_TASK:_
From the first line of the data below, copy each line up to the one containing "(** ** Definitions *)", and include that line too.

_Stored dataset items:_
-- Opening Marker --

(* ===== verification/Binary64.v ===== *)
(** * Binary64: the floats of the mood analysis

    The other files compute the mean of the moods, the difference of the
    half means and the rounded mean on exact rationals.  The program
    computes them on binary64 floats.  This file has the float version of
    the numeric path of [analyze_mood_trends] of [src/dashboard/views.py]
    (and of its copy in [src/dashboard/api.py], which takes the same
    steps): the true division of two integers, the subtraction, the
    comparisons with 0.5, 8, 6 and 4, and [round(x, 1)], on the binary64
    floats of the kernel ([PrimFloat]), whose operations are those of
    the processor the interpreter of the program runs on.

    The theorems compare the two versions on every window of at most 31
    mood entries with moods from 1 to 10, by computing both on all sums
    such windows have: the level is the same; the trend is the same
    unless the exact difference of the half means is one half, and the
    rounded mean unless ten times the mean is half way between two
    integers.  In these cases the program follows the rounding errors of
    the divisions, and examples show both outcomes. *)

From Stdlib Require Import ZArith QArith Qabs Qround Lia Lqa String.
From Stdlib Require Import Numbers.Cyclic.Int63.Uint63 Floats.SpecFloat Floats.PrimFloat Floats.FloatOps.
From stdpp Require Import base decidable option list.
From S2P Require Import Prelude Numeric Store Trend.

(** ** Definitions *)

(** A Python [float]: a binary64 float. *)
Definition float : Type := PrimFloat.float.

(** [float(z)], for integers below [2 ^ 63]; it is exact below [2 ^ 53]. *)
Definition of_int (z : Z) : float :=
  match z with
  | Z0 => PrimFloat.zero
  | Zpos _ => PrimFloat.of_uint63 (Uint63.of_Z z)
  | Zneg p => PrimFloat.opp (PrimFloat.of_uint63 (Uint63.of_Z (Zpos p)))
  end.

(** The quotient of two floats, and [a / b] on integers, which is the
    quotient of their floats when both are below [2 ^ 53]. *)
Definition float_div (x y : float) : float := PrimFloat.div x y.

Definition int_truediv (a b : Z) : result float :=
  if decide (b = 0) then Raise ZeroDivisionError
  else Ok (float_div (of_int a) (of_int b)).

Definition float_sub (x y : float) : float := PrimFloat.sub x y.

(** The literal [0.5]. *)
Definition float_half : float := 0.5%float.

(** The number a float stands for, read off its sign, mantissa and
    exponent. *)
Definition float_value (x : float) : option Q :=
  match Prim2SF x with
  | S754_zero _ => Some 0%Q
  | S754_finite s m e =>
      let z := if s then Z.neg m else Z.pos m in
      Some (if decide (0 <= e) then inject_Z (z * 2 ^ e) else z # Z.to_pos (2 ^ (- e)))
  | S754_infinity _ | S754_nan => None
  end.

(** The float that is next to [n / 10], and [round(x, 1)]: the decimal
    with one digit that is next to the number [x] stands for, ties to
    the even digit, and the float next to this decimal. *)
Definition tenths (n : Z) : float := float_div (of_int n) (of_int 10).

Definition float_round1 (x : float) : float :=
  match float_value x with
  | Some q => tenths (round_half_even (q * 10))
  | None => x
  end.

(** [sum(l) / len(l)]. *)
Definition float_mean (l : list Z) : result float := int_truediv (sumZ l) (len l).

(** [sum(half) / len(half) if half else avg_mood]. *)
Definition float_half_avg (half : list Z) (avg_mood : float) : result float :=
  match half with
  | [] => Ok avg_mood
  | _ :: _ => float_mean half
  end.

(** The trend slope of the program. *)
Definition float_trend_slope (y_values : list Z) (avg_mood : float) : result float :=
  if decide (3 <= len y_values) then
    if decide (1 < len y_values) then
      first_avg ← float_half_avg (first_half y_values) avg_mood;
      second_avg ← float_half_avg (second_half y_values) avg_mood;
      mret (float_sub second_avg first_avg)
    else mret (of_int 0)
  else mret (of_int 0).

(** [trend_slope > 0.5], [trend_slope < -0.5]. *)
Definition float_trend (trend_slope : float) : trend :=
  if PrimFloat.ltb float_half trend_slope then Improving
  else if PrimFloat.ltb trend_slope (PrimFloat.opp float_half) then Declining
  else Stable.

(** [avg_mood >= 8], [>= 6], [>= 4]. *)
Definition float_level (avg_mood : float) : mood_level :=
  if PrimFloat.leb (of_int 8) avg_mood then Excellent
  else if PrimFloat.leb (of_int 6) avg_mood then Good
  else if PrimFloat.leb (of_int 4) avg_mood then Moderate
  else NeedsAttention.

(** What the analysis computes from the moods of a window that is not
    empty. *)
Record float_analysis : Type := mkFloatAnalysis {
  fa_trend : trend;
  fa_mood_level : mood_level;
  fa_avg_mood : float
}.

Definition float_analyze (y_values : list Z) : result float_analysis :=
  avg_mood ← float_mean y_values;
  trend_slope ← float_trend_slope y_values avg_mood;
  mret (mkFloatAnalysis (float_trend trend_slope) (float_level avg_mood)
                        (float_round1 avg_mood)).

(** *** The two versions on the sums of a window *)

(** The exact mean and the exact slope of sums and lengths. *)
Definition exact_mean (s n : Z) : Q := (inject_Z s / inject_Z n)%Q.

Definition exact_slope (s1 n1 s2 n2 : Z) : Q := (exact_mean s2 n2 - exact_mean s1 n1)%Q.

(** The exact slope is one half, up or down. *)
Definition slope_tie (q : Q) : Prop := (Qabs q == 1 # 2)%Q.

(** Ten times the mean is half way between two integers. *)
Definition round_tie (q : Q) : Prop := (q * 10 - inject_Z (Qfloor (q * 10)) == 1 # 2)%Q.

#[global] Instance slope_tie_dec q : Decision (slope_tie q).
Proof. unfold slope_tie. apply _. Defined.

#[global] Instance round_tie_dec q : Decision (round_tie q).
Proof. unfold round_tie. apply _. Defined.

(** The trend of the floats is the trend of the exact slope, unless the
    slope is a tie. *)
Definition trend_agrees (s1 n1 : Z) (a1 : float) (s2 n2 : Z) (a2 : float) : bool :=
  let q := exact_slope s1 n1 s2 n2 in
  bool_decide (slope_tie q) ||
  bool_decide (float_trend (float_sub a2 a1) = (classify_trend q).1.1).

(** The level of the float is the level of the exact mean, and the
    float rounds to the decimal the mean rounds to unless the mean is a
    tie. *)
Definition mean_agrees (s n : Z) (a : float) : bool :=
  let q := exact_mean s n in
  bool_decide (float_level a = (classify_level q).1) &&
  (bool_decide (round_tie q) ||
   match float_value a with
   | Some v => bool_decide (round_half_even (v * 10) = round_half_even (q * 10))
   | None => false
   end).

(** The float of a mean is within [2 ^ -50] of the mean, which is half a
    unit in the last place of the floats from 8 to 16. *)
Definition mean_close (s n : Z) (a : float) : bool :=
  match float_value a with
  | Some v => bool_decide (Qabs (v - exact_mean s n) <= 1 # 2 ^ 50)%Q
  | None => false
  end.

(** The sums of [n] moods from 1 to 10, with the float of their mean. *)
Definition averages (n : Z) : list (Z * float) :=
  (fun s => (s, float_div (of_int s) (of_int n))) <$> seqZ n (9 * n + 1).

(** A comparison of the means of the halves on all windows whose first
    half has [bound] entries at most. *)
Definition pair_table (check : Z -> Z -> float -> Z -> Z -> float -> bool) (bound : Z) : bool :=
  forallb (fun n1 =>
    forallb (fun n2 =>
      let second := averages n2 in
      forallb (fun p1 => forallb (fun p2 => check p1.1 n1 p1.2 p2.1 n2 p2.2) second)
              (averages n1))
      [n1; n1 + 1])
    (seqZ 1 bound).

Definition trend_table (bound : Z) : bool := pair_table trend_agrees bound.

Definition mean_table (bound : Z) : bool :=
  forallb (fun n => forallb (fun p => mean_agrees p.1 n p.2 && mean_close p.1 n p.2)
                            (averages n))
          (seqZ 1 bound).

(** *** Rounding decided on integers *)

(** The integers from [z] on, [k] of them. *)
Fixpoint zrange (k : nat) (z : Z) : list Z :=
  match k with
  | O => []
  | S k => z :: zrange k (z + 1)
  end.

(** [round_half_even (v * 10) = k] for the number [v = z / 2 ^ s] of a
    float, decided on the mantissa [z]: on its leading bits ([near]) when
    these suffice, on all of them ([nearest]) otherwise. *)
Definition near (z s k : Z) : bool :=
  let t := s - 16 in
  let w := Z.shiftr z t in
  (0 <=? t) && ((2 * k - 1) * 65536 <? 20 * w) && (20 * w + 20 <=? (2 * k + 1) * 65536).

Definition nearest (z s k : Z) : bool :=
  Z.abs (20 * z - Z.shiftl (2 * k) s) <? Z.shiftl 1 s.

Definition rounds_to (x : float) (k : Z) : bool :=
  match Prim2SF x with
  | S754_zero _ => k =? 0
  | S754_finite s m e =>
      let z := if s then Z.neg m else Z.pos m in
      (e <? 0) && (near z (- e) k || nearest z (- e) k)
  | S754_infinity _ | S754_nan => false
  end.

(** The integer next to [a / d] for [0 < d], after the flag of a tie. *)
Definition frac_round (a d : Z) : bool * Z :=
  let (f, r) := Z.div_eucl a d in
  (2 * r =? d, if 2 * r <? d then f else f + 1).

-- Closing Marker --

_RESPONSE:_
(* ===== verification/Binary64.v ===== *)
(** * Binary64: the floats of the mood analysis

    The other files compute the mean of the moods, the difference of the
    half means and the rounded mean on exact rationals.  The program
    computes them on binary64 floats.  This file has the float version of
    the numeric path of [analyze_mood_trends] of [src/dashboard/views.py]
    (and of its copy in [src/dashboard/api.py], which takes the same
    steps): the true division of two integers, the subtraction, the
    comparisons with 0.5, 8, 6 and 4, and [round(x, 1)], on the binary64
    floats of the kernel ([PrimFloat]), whose operations are those of
    the processor the interpreter of the program runs on.

    The theorems compare the two versions on every window of at most 31
    mood entries with moods from 1 to 10, by computing both on all sums
    such windows have: the level is the same; the trend is the same
    unless the exact difference of the half means is one half, and the
    rounded mean unless ten times the mean is half way between two
    integers.  In these cases the program follows the rounding errors of
    the divisions, and examples show both outcomes. *)

From Stdlib Require Import ZArith QArith Qabs Qround Lia Lqa String.
From Stdlib Require Import Numbers.Cyclic.Int63.Uint63 Floats.SpecFloat Floats.PrimFloat Floats.FloatOps.
From stdpp Require Import base decidable option list.
From S2P Require Import Prelude Numeric Store Trend.

(** ** Definitions *)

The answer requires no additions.